The National League B regular season consists of 45 games, 2 double rounds playing each team twice, and a single round playing each team once.

===Standings===

|  | Team | GP | W | L | OTW | OTL | GF | GA | Pts |
|---|---|---|---|---|---|---|---|---|---|
| 1. | Lausanne HC | 45 | 31 | 9 | 4 | 1 | 186 | 115 | 102 |
| 2. | SC Langenthal | 45 | 27 | 13 | 1 | 4 | 157 | 110 | 87 |
| 3. | HC La Chaux-de-Fonds | 45 | 24 | 14 | 3 | 4 | 155 | 127 | 82 |
| 4. | EHC Visp | 45 | 22 | 17 | 4 | 2 | 170 | 150 | 76 |
| 5. | EHC Basel Sharks | 45 | 17 | 19 | 3 | 6 | 132 | 142 | 63 |
| 6. | GCK Lions | 45 | 19 | 22 | 2 | 2 | 122 | 134 | 63 |
| 7. | EHC Olten | 45 | 16 | 20 | 6 | 3 | 152 | 146 | 63 |
| 8. | HC Ajoie | 45 | 16 | 24 | 3 | 2 | 119 | 154 | 56 |
| 9. | HC Thurgau | 45 | 11 | 27 | 3 | 4 | 118 | 170 | 43 |
| 10. | HC Sierre-Anniviers | 45 | 9 | 27 | 4 | 5 | 114 | 177 | 40 |

===Attendance===

| Team | Games | Total Attendance | Average |
|---|---|---|---|
| Lausanne HC | 23 | 110,354 | 4,798 |
| EHC Visp | 22 | 68,860 | 3,130 |
| EHC Olten | 23 | 69,506 | 3,022 |
| Chx-de-Fds | 23 | 57,201 | 2,487 |
| SC Langenthal | 23 | 43,539 | 1,893 |
| HC Sierre | 22 | 37,092 | 1,686 |
| HC Ajoie | 22 | 35,992 | 1,636 |
| EHC Basel Sharks | 23 | 29,003 | 1,261 |
| HC Thurgau | 22 | 20,614 | 937 |
| GCK Lions | 22 | 5,830 | 265 |
| LEAGUE TOTAL | 225 | 477,991 | 2,124 |

===League Leaders===

====Scoring====

| Name | Team | GP | G | A | P |
|---|---|---|---|---|---|
| Canada Jeff Campbell | SC Langenthal | 45 | 30 | 38 | 68 |
| Canada Brent Kelly | SC Langenthal | 45 | 27 | 41 | 68 |
| Canada Marco Charpentier | Chx-de-Fds | 45 | 27 | 33 | 60 |
| Austria Oliver Setzinger | Lausanne HC | 45 | 26 | 32 | 58 |
| Switzerland Stefan Tschannen | SC Langenthal | 42 | 23 | 32 | 55 |
| Switzerland Luca Triulzi | EHC Visp | 44 | 20 | 31 | 51 |
| Switzerland Alain Brunold | EHC Visp | 45 | 20 | 30 | 50 |
| Canada Dominic Forget | EHC Visp | 44 | 20 | 30 | 50 |
| CZE Tomas Dolana | EHC Visp | 45 | 18 | 32 | 50 |
| Canada Derek Cormier | HC Sierre | 41 | 13 | 37 | 40 |

==Playoffs==

During the first round of the playoffs, National League regulations state that the top seeded team my play any team of its choice from the bottom 4 seeds.
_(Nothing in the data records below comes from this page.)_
Lemma empty_upload_shape :
  UploadResult empty_upload "empty.csv" ["name"; "age"] (int 0) (int 2) (int 0) (VArr []).
Proof.
  unfold UploadResult. split; [exists VUndefined; split; reflexivity |].
  split; [reflexivity |]. split; [reflexivity |].
  split; [| reflexivity].
  eexists. split; [reflexivity |]. repeat split.
Defined.


Lemma upload_empty_preview_witness :
  UploadResult empty_upload "empty.csv" ["name"; "age"] (int 0) (int 2) (int 0) (VArr []) /\
  currentData (snd (uploadFile_settle (JsonResolves empty_upload) fresh_page))
  = empty_upload /\
  resultsSection (snd (uploadFile_settle (JsonResolves empty_upload) fresh_page))
  = "none".
Proof.
  split; [exact empty_upload_shape |].
  pose proof (upload_empty_preview (host := sample_host)
                empty_upload "empty.csv" ["name"; "age"] (int 0) (int 2) (int 0) fresh_page
                empty_upload_shape) as [_ [Hdata [_ [_ [_ [_ [_ [Hhidden _]]]]]]]].
  split; [exact Hdata | exact Hhidden].
Defined.

(** ** Further runs on sample inputs *)

Import Cases.

Lemma displayPreview_fault_leaves_no_body_witness :
  fst (displayPreview rows_with_null loaded_page)
  = Throw (TypeError (NullishToObject Null)) /\
  previewTable (snd (displayPreview rows_with_null loaded_page)) = [Thead [[Th "name"]]].
Proof.
  split; [reflexivity |].
  destruct (displayPreview_fault_leaves_no_body (host := sample_host)
              rows_with_null loaded_page (TypeError (NullishToObject Null)) eq_refl)
    as [_ [Hempty | [keys Hheader]]].
  - discriminate Hempty.
  - reflexivity.
Defined.

Lemma displayPreview_completes_on_witness :
  fst (displayPreview mixed_rows fresh_page) = Normal tt /\
  previewTable (snd (displayPreview mixed_rows fresh_page))
  = [Thead [[Th "0"; Th "1"]]; Tbody [[Td "a"; Td "1"]; [Td "h"; Td "é"]]] /\
  exists first rest keys body,
    mixed_rows = VArr (first :: rest) /\
    Object_keys first = Normal keys /\
    previewTable (snd (displayPreview mixed_rows fresh_page))
    = [Thead [map Th keys]; Tbody body] /\
    Forall2 row_of (first :: rest) body /\
    List.length body = List.length (first :: rest).
Proof.
  split; [reflexivity |]. split; [reflexivity |].
  exact (displayPreview_completes_on (host := sample_host) mixed_rows fresh_page eq_refl).
Defined.

Lemma displayFileInfo_without_stats_witness :
  get upload_without_stats "stats" = Normal VUndefined /\
  displayFileInfo upload_without_stats fresh_page
  = (Throw (TypeError (ReadOfNullish Undefined "rows")),
     set_filename "people.csv" fresh_page).
Proof.
  split; [reflexivity |].
  exact (proj1 (displayFileInfo_without_stats (host := sample_host)
                  upload_without_stats (VStr "people.csv") Undefined "people.csv"
                  fresh_page eq_refl eq_refl eq_refl)).
Defined.

Lemma displayFileInfo_shows_witness :
  get stats_without_rows "rows" = Normal VUndefined /\
  displayFileInfo upload_without_rows fresh_page
  = (Normal tt,
     set_dupeCount ""
       (set_dimensions "undefined rows × 2 columns"
          (set_filename "people.csv" fresh_page))).
Proof.
  split; [reflexivity |].
  exact (displayFileInfo_shows (host := sample_host)
           upload_without_rows (VStr "people.csv") stats_without_rows
           VUndefined (VNum (int 2)) VNull fresh_page
           eq_refl eq_refl eq_refl eq_refl eq_refl eq_refl eq_refl eq_refl eq_refl).
Defined.



Lemma populateColumnSelect_fault_witness :
  fst (populateColumnSelect faulty_columns loaded_page)
  = Throw (TypeError NoPrimitiveValue) /\
  options (dupeColumn (snd (populateColumnSelect faulty_columns loaded_page)))
  = [ {| opt_value := "name"; opt_text := "name" |} ] /\
  exists done faulty rest,
    faulty_columns = VArr (done ++ faulty :: rest) /\
    renders faulty = false /\
    options (dupeColumn (snd (populateColumnSelect faulty_columns loaded_page)))
    = map option_of done.
Proof.
  split; [reflexivity |]. split; [reflexivity |].
  destruct (populateColumnSelect_fault (host := sample_host)
              faulty_columns loaded_page (TypeError NoPrimitiveValue) eq_refl)
    as [_ [[done [Hoptions [_ [_ [Hcut _]]]]] _]].
  destruct (Hcut _ eq_refl) as [faulty [rest [Hcols Hfaulty]]].
  exists done, faulty, rest. split; [rewrite <- Hcols; reflexivity |].
  split; [exact Hfaulty | exact Hoptions].
Defined.

Lemma upload_refused_leaves_page_witness :
  refused (host := sample_host) (FetchRejects failed_to_fetch) = true /\
  exists e,
    uploadFile_settle (FetchRejects failed_to_fetch) loaded_page
    = (Normal tt,
       emit (Alert ("Error processing file: " ++ message e))
         (emit (ConsoleError "Error:" e) loaded_page)) /\
    e = failed_to_fetch.
Proof.
  split; [reflexivity |].
  destruct (upload_refused_leaves_page (host := sample_host)
              (FetchRejects failed_to_fetch) loaded_page eq_refl)
    as [e [Hrun [_ Hreason]]].
  exists e. split; [exact Hrun |].
  exact (Hreason failed_to_fetch (or_introl eq_refl)).
Defined.

Lemma people_records_render :
  Forall (record_renders (host := sample_host)) people_records.
Proof. repeat constructor. Defined.

Lemma upload_success_page_witness :
  UploadResult people_upload "people.csv" ["name"; "age"] (int 3) (int 2) (int 0)
    (VArr (map VObj people_records)) /\
  Forall (record_renders (host := sample_host)) people_records /\
  dimensions (snd (uploadFile_settle (JsonResolves people_upload) page_after_empty_object))
  = "3 rows × 2 columns" /\
  resultsSection
    (snd (uploadFile_settle (JsonResolves people_upload) page_after_empty_object))
  = "block".
Proof.
  split; [exact people_upload_shape |]. split; [exact people_records_render |].
  pose proof (upload_success_page (host := sample_host)
                people_upload "people.csv" ["name"; "age"] (int 3) (int 2) (int 0)
                [("name", VStr "Ann"); ("age", VNum (int 31))]
                [ [("name", VStr "Bob"); ("age", VNum (int 27))];
                  [("name", VStr "Ann"); ("age", VNum (int 40))] ]
                page_after_empty_object fresh_page
                people_upload_shape people_records_render)
    as [_ [_ [Hdimensions [_ [_ [_ [Hrevealed _]]]]]]].
  split; [exact Hdimensions | exact Hrevealed].
Defined.

Lemma findDuplicates_again_same_request_witness :
  let r := find_duplicates_request (VArr (map VObj people_records)) "name" in
  findDuplicates_click loaded_page = (Normal (Some r), emit (Fetch r) loaded_page) /\
  findDuplicates_click (snd (findDuplicates (JsonResolves ann_duplicates) loaded_page))
  = (Normal (Some r),
     emit (Fetch r) (snd (findDuplicates (JsonResolves ann_duplicates) loaded_page))).
Proof.
  cbv zeta. split; [reflexivity |].
  exact (findDuplicates_again_same_request (host := sample_host)
           (JsonResolves ann_duplicates) loaded_page
           (emit (Fetch (find_duplicates_request (VArr (map VObj people_records)) "name"))
              loaded_page)
           (find_duplicates_request (VArr (map VObj people_records)) "name") eq_refl).
Defined.

Lemma upload_then_search_sends_preview_witness :
  UploadResult people_upload "people.csv" ["name"; "age"] (int 3) (int 2) (int 0)
    (VArr (map VObj people_records)) /\
  json_stable (host := sample_host) (VArr (map VObj people_records)) /\
  exists r sent,
    findDuplicates_click (snd (uploadFile_settle (JsonResolves people_upload) fresh_page))
    = (Normal (Some r),
       emit (Fetch r) (snd (uploadFile_settle (JsonResolves people_upload) fresh_page))) /\
    url r = "/data/find_duplicates" /\
    body r = JSON_text sent /\
    get sent "data" = Normal (VArr (map VObj people_records)).
Proof.
  split; [exact people_upload_shape |]. split; [exact people_preview_stable |].
  destruct (upload_then_search_sends_preview (host := sample_host)
              people_upload "people.csv" ["name"; "age"] (int 3) (int 2) (int 0)
              (VArr (map VObj people_records)) fresh_page people_upload_shape)
    as [r [sent [Hclick [Hurl [Hbody [_ Hdata]]]]]].
  exists r, sent. split; [exact Hclick |]. split; [exact Hurl |].
  split; [exact Hbody | exact (Hdata people_preview_stable)].
Defined.

Lemma upload_selects_first_column_witness :
  UploadResult people_upload "people.csv" ["name"; "age"] (int 3) (int 2) (int 0)
    (VArr (map VObj people_records)) /\
  select_value (dupeColumn (snd (uploadFile_settle (JsonResolves people_upload) fresh_page)))
  = "name".
Proof.
  split; [exact people_upload_shape |].
  exact (proj1 (upload_selects_first_column (host := sample_host)
                  people_upload "people.csv" ["name"; "age"] (int 3) (int 2) (int 0) _ fresh_page
                  people_upload_shape)).
Defined.

Lemma search_without_preview_witness :
  truthy (currentData page_after_empty_object) = true /\
  get (currentData page_after_empty_object) "preview" = Normal VUndefined /\
  exists r,
    findDuplicates_click page_after_empty_object
    = (Normal (Some r), emit (Fetch r) page_after_empty_object) /\
    body r = JSON_text (VObj [("column", VStr "")]).
Proof.
  split; [reflexivity |]. split; [reflexivity |].
  exact (search_without_preview (host := sample_host)
           page_after_empty_object eq_refl eq_refl).
Defined.

Lemma search_response_without_duplicates_witness :
  accepted count_only = true /\
  get count_only "duplicates" = Normal VUndefined /\
  previewTable (snd (findDuplicates_settle (JsonResolves count_only) loaded_page)) = [] /\
  last_alert (snd (findDuplicates_settle (JsonResolves count_only) loaded_page))
  = Some "Error finding duplicates: Cannot read properties of undefined (reading '0')".
Proof.
  split; [reflexivity |]. split; [reflexivity |].
  pose proof (search_response_without_duplicates (host := sample_host)
                count_only (@VNum sample_host (int 1)) Undefined "1" loaded_page
                eq_refl eq_refl eq_refl eq_refl) as Hrun.
  cbv zeta in Hrun. rewrite Hrun. split; reflexivity.
Defined.

Lemma refused_session_refused : no_response_accepted refused_session.
Proof. repeat constructor. Defined.

Lemma no_search_before_accepted_upload_witness :
  no_response_accepted refused_session /\
  currentData (document (run refused_session (DOMContentLoaded loaded_page))) = VNull.
Proof.
  split; [exact refused_session_refused |].
  exact (proj1 (no_search_before_accepted_upload (host := sample_host)
                  loaded_page refused_session refused_session_refused)).
Defined.

Lemma last_response_wins_witness :
  in_flight two_uploads_in_flight = [Upload; Upload] /\
  accepted people_upload = true /\
  accepted empty_upload = true /\
  currentData
    (document (run [Settles 1 (JsonResolves empty_upload);
                    Settles 0 (JsonResolves people_upload)] two_uploads_in_flight))
  = people_upload.
Proof.
  split; [reflexivity |]. split; [reflexivity |]. split; [reflexivity |].
  exact (proj2 (last_response_wins (host := sample_host)
                  two_uploads_in_flight people_upload empty_upload
                  eq_refl eq_refl eq_refl)).
Defined.

Lemma upload_clicks_pile_up_witness :
  fileInput (document file_picked) = [a_file] /\
  in_flight (run (repeat ClickUploadBtn 3) file_picked) = [Upload; Upload; Upload].
Proof.
  split; [reflexivity |].
  exact (proj1 (upload_clicks_pile_up (host := sample_host)
                  3 file_picked a_file [] eq_refl)).
Defined.

Lemma chosen_column_is_sent_witness :
  in_flight one_upload_in_flight = [Upload] /\
  nth_error ["name"; "age"] 1 = Some "age" /\
  in_flight (run [Settles 0 (JsonResolves people_upload); ChoosesColumn 1;
                  ClickFindDupesBtn] one_upload_in_flight)
  = [FindDuplicates] /\
  exists q sent,
    document (run [Settles 0 (JsonResolves people_upload); ChoosesColumn 1;
                   ClickFindDupesBtn] one_upload_in_flight)
    = emit (Fetch (find_duplicates_request (VArr (map VObj people_records)) "age")) q /\
    body (find_duplicates_request (VArr (map VObj people_records)) "age")
    = JSON_text sent /\
    get sent "column" = Normal (VStr "age") /\
    get sent "data" = Normal (VArr (map VObj people_records)).
Proof.
  split; [reflexivity |]. split; [reflexivity |].
  destruct (chosen_column_is_sent (host := sample_host)
              one_upload_in_flight people_upload "people.csv" ["name"; "age"]
              (int 3) (int 2) (int 0) (VArr (map VObj people_records)) 1 "age"
              eq_refl people_upload_shape eq_refl)
    as [Hflight [q [sent [Hdocument [_ [Hbody [Hcolumn [_ Hdata]]]]]]]].
  split; [exact Hflight |]. exists q, sent.
  split; [exact Hdocument |]. split; [exact Hbody |]. split; [exact Hcolumn |].
  exact (Hdata people_preview_stable).
Defined.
The next seeded team may then choose their opponent from the remaining 3 of the bottom 4 seeds and so on. The same rule applies for the Semi-Finals. During the playoffs, teams alternate venues game to game, with the highest seed playing home first.

==League Qualification==

The champions of the National League B has the opportunity to play the losing team of a Play-Out tournament from the National League A to take their spot in the league. SC Langenthal took on HC Ambrì-Piotta in a 7-game series, losing 4-1 and remaining in the National League B.